DIRECTIONS =
Print, in exact form, the lines below from the one containing "config => thread_prefix" through the one containing "destruct config as [config|]; cbn", and omit all others.

[Collected data entries]
------
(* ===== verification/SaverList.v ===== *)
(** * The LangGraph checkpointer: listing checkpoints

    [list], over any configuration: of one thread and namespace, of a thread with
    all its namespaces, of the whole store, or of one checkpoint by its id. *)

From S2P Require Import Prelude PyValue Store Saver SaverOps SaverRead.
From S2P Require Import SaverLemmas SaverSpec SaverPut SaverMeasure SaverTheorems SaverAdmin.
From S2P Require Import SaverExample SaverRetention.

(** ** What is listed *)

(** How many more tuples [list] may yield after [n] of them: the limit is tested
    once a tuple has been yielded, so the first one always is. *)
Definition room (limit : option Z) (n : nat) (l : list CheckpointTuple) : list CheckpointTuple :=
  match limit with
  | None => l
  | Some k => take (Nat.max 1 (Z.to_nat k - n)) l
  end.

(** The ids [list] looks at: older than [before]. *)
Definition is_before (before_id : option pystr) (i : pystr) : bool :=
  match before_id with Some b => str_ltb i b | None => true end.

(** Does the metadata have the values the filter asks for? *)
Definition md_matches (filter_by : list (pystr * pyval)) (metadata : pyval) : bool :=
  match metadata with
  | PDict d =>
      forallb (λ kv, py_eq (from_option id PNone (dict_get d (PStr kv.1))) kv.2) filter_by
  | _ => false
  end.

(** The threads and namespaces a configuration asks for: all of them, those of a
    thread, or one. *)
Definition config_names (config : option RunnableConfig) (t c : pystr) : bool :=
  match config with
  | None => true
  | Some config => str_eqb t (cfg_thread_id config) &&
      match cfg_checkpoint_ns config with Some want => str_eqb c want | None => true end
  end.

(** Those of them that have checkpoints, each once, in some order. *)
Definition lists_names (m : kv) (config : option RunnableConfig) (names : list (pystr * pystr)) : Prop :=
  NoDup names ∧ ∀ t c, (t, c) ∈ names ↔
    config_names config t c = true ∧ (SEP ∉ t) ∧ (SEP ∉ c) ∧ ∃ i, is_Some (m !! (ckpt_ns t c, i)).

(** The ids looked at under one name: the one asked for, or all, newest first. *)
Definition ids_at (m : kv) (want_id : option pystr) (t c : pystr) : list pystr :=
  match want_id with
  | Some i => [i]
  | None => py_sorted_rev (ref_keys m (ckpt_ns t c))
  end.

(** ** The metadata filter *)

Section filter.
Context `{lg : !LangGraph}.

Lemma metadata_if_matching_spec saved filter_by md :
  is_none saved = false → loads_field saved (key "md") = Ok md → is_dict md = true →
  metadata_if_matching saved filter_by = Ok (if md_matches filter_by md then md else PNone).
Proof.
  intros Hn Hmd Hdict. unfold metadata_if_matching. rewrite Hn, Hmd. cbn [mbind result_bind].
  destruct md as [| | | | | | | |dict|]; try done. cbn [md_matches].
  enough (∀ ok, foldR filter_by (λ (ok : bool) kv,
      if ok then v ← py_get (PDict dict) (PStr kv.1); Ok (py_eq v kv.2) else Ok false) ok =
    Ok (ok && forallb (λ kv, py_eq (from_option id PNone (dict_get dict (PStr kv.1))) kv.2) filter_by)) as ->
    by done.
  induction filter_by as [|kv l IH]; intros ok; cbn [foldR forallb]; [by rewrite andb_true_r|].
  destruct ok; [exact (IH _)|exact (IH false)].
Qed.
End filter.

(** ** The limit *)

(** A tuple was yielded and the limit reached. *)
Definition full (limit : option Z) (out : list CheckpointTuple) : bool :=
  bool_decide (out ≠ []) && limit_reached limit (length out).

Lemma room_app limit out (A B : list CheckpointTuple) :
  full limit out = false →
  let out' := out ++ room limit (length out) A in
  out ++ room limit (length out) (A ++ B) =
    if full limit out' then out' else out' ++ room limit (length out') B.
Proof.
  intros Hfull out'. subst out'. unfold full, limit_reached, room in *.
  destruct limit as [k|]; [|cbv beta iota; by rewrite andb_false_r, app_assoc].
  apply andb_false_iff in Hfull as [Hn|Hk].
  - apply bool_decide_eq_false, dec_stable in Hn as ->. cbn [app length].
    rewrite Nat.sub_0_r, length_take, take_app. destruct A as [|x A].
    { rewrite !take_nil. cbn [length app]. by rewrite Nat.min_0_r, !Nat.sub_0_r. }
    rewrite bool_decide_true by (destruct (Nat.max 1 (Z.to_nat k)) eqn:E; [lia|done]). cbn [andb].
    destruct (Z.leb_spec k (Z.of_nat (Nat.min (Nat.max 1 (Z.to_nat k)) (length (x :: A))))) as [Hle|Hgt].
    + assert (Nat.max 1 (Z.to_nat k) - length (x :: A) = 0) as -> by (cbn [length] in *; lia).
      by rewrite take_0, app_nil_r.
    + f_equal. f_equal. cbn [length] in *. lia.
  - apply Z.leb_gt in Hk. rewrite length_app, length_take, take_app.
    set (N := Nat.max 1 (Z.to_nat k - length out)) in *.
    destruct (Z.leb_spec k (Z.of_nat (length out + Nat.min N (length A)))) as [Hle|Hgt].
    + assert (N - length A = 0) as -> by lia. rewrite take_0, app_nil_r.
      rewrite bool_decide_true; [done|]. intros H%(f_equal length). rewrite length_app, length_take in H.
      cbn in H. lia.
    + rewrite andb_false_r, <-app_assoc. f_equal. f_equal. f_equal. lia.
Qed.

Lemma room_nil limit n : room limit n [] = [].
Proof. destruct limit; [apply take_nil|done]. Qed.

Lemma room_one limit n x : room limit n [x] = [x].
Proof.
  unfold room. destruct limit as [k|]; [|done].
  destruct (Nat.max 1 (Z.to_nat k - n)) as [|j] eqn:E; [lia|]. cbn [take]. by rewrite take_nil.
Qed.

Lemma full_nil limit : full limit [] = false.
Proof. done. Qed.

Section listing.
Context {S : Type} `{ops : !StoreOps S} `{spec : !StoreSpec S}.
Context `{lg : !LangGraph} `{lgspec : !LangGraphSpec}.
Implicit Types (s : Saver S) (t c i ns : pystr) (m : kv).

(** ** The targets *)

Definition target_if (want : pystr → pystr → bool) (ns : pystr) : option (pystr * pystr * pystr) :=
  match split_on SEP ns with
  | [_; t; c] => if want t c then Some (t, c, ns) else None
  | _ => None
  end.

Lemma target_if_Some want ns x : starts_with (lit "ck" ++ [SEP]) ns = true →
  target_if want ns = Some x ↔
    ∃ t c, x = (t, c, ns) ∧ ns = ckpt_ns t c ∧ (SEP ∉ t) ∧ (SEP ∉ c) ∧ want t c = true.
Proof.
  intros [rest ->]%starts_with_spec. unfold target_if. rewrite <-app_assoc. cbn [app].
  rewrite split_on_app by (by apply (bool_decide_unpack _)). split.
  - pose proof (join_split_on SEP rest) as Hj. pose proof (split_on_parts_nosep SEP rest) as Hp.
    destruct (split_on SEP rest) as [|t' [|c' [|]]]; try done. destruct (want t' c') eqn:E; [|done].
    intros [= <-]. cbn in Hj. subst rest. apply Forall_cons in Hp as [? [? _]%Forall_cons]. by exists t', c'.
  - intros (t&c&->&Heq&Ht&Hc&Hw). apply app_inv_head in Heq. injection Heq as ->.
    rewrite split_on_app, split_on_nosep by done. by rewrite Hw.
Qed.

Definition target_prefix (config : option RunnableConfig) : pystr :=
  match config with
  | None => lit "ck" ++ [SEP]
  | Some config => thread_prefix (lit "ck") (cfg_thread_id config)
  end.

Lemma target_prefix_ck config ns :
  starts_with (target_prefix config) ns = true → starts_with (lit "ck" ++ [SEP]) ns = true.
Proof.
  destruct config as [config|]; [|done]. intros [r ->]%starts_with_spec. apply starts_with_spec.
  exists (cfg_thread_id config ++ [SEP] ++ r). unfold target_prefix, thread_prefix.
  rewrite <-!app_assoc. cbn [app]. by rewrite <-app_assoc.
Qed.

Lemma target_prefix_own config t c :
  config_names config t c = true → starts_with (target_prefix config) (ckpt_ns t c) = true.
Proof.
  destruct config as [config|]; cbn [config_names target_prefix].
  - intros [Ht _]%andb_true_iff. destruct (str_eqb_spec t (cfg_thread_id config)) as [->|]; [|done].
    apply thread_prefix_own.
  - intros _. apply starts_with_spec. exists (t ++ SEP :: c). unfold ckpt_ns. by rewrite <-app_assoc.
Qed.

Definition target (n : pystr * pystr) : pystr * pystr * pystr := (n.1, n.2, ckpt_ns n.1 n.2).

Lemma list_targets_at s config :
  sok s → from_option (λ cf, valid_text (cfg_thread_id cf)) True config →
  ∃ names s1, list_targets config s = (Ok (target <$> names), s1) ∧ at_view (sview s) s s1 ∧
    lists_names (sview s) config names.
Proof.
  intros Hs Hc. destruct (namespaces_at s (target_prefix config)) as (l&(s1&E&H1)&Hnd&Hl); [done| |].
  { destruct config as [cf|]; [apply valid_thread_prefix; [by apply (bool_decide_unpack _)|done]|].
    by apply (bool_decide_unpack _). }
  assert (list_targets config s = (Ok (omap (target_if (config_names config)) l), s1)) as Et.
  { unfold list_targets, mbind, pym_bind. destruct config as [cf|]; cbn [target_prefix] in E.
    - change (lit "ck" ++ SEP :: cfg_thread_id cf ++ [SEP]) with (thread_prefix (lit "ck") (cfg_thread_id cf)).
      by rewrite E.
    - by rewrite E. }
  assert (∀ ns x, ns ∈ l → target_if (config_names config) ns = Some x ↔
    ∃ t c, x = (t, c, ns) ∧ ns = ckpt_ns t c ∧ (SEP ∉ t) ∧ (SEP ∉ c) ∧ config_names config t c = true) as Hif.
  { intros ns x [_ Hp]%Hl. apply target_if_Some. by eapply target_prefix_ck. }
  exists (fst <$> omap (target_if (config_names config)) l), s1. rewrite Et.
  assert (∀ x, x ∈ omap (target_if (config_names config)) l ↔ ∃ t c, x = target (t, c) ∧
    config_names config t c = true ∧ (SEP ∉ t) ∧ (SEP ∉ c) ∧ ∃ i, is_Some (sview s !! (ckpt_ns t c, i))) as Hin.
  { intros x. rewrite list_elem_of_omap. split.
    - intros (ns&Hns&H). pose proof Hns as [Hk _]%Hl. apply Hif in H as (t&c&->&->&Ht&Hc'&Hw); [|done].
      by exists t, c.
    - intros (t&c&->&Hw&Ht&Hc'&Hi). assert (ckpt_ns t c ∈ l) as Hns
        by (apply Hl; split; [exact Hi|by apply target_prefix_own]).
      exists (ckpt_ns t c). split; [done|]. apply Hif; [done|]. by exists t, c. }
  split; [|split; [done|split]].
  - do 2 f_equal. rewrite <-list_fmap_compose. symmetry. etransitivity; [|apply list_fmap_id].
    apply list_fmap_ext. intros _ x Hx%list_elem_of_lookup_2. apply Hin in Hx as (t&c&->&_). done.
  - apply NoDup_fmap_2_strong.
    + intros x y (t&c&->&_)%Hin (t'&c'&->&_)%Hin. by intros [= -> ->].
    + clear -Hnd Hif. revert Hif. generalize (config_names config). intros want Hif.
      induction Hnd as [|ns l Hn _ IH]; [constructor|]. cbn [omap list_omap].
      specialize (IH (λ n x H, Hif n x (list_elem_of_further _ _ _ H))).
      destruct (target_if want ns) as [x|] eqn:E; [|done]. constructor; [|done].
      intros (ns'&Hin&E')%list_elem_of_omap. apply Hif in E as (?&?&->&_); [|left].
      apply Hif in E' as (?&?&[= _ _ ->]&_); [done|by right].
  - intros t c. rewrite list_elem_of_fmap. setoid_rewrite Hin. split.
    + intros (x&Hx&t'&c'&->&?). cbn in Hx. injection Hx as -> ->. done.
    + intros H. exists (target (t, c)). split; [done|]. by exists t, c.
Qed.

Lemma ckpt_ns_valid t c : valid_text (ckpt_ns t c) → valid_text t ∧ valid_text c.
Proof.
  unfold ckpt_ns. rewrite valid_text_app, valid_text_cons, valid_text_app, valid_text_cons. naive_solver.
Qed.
------
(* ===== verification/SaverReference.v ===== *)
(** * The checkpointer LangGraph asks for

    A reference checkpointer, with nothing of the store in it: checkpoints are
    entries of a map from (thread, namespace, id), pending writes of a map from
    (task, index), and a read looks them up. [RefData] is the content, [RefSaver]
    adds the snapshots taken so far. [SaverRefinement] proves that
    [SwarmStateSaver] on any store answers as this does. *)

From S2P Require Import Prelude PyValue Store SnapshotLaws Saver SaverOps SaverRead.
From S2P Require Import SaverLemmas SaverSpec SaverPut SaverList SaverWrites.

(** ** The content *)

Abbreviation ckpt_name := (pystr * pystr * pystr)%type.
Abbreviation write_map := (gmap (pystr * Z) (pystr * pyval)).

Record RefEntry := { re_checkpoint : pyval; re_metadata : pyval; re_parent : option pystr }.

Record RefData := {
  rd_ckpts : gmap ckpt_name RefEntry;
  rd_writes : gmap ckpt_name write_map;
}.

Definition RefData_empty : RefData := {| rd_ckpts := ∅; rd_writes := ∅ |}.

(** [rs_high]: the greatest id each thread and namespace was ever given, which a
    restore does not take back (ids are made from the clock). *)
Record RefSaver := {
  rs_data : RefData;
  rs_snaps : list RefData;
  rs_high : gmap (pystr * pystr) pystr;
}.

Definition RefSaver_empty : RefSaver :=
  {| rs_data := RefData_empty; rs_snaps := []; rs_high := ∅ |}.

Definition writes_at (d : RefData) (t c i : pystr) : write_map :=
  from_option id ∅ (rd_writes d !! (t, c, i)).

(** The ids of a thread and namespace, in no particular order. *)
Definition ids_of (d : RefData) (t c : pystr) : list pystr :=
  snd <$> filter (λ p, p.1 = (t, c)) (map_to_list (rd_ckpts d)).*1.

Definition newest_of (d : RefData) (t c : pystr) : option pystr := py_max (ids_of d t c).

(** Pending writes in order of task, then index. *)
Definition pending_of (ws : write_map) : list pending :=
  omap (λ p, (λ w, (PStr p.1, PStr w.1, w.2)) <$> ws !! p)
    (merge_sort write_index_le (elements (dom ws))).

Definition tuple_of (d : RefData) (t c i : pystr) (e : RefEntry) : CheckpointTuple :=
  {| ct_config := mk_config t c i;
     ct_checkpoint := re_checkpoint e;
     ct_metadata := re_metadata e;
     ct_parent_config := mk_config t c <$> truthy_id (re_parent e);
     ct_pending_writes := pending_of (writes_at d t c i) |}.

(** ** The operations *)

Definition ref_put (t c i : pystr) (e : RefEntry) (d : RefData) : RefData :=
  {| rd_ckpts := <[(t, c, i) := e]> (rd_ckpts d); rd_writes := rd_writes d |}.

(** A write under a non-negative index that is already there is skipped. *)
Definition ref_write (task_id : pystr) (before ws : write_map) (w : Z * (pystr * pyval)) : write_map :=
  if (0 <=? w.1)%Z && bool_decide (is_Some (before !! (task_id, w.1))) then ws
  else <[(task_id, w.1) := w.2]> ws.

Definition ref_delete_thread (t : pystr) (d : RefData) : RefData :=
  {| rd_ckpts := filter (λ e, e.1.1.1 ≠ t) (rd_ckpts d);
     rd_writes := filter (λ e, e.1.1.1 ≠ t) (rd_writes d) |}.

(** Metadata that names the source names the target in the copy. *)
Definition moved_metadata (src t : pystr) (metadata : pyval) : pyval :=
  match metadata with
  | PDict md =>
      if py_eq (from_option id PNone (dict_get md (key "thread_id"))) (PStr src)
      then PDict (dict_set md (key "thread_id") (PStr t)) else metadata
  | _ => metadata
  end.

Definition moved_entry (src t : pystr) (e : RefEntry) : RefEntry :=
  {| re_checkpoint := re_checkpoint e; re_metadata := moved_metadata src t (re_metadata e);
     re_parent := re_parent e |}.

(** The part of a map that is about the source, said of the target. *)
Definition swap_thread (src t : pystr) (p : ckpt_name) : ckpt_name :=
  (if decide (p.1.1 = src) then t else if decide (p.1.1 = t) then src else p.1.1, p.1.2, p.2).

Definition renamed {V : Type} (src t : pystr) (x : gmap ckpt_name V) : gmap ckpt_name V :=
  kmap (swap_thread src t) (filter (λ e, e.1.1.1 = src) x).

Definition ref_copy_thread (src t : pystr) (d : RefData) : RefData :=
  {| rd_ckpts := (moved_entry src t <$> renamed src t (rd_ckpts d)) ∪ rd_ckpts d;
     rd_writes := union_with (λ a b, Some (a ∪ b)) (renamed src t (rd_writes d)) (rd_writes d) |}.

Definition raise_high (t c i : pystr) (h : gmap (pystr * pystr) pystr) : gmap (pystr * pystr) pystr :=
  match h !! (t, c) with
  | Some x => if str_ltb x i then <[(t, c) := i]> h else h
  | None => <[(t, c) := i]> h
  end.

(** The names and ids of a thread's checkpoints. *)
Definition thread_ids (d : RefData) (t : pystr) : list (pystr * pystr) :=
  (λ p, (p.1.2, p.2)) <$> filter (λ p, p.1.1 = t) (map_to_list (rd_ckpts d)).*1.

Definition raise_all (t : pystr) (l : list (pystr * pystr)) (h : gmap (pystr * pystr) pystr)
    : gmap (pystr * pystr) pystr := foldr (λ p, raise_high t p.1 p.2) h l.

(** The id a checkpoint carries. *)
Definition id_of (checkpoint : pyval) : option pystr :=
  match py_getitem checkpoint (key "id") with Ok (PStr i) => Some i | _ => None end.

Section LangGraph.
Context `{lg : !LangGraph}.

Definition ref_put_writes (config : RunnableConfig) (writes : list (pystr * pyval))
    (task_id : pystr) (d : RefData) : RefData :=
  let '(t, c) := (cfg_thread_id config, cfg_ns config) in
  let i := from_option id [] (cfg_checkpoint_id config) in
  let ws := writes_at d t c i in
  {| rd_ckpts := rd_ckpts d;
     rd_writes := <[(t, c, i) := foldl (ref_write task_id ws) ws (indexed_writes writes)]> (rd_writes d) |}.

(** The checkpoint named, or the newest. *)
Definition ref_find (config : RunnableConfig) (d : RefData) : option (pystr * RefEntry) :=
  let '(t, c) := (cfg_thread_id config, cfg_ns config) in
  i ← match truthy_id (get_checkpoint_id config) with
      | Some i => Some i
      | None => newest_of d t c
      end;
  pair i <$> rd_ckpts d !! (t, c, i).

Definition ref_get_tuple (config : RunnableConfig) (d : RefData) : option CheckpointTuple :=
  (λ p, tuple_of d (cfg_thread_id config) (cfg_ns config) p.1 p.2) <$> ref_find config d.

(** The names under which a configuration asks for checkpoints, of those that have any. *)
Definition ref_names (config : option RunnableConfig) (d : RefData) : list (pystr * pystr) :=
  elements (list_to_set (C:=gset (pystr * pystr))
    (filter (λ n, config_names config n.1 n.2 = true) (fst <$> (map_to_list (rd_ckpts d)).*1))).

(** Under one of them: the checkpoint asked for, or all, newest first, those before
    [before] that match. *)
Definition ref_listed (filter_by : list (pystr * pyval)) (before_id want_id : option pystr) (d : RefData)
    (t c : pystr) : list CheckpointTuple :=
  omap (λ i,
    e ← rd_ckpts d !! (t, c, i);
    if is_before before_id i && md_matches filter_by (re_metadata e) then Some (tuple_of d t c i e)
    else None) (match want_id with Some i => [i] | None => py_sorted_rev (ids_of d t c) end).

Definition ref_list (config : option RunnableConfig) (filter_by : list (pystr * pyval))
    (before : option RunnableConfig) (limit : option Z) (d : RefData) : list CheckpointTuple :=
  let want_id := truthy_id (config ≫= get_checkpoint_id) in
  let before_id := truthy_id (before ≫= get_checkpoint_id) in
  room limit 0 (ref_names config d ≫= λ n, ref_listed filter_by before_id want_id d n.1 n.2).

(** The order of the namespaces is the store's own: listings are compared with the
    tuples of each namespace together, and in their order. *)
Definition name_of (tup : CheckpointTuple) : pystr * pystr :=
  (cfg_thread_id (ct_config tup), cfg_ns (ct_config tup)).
------
WRITTEN RESPONSE =
  | Some config => thread_prefix (lit "ck") (cfg_thread_id config)
  end.

Lemma target_prefix_ck config ns :
  starts_with (target_prefix config) ns = true → starts_with (lit "ck" ++ [SEP]) ns = true.
Proof.
  destruct config as [config|]; [|done]. intros [r ->]%starts_with_spec. apply starts_with_spec.
  exists (cfg_thread_id config ++ [SEP] ++ r). unfold target_prefix, thread_prefix.
  rewrite <-!app_assoc. cbn [app]. by rewrite <-app_assoc.
Qed.

Lemma target_prefix_own config t c :
  config_names config t c = true → starts_with (target_prefix config) (ckpt_ns t c) = true.
Proof.
  destruct config as [config|]; cbn [config_names target_prefix].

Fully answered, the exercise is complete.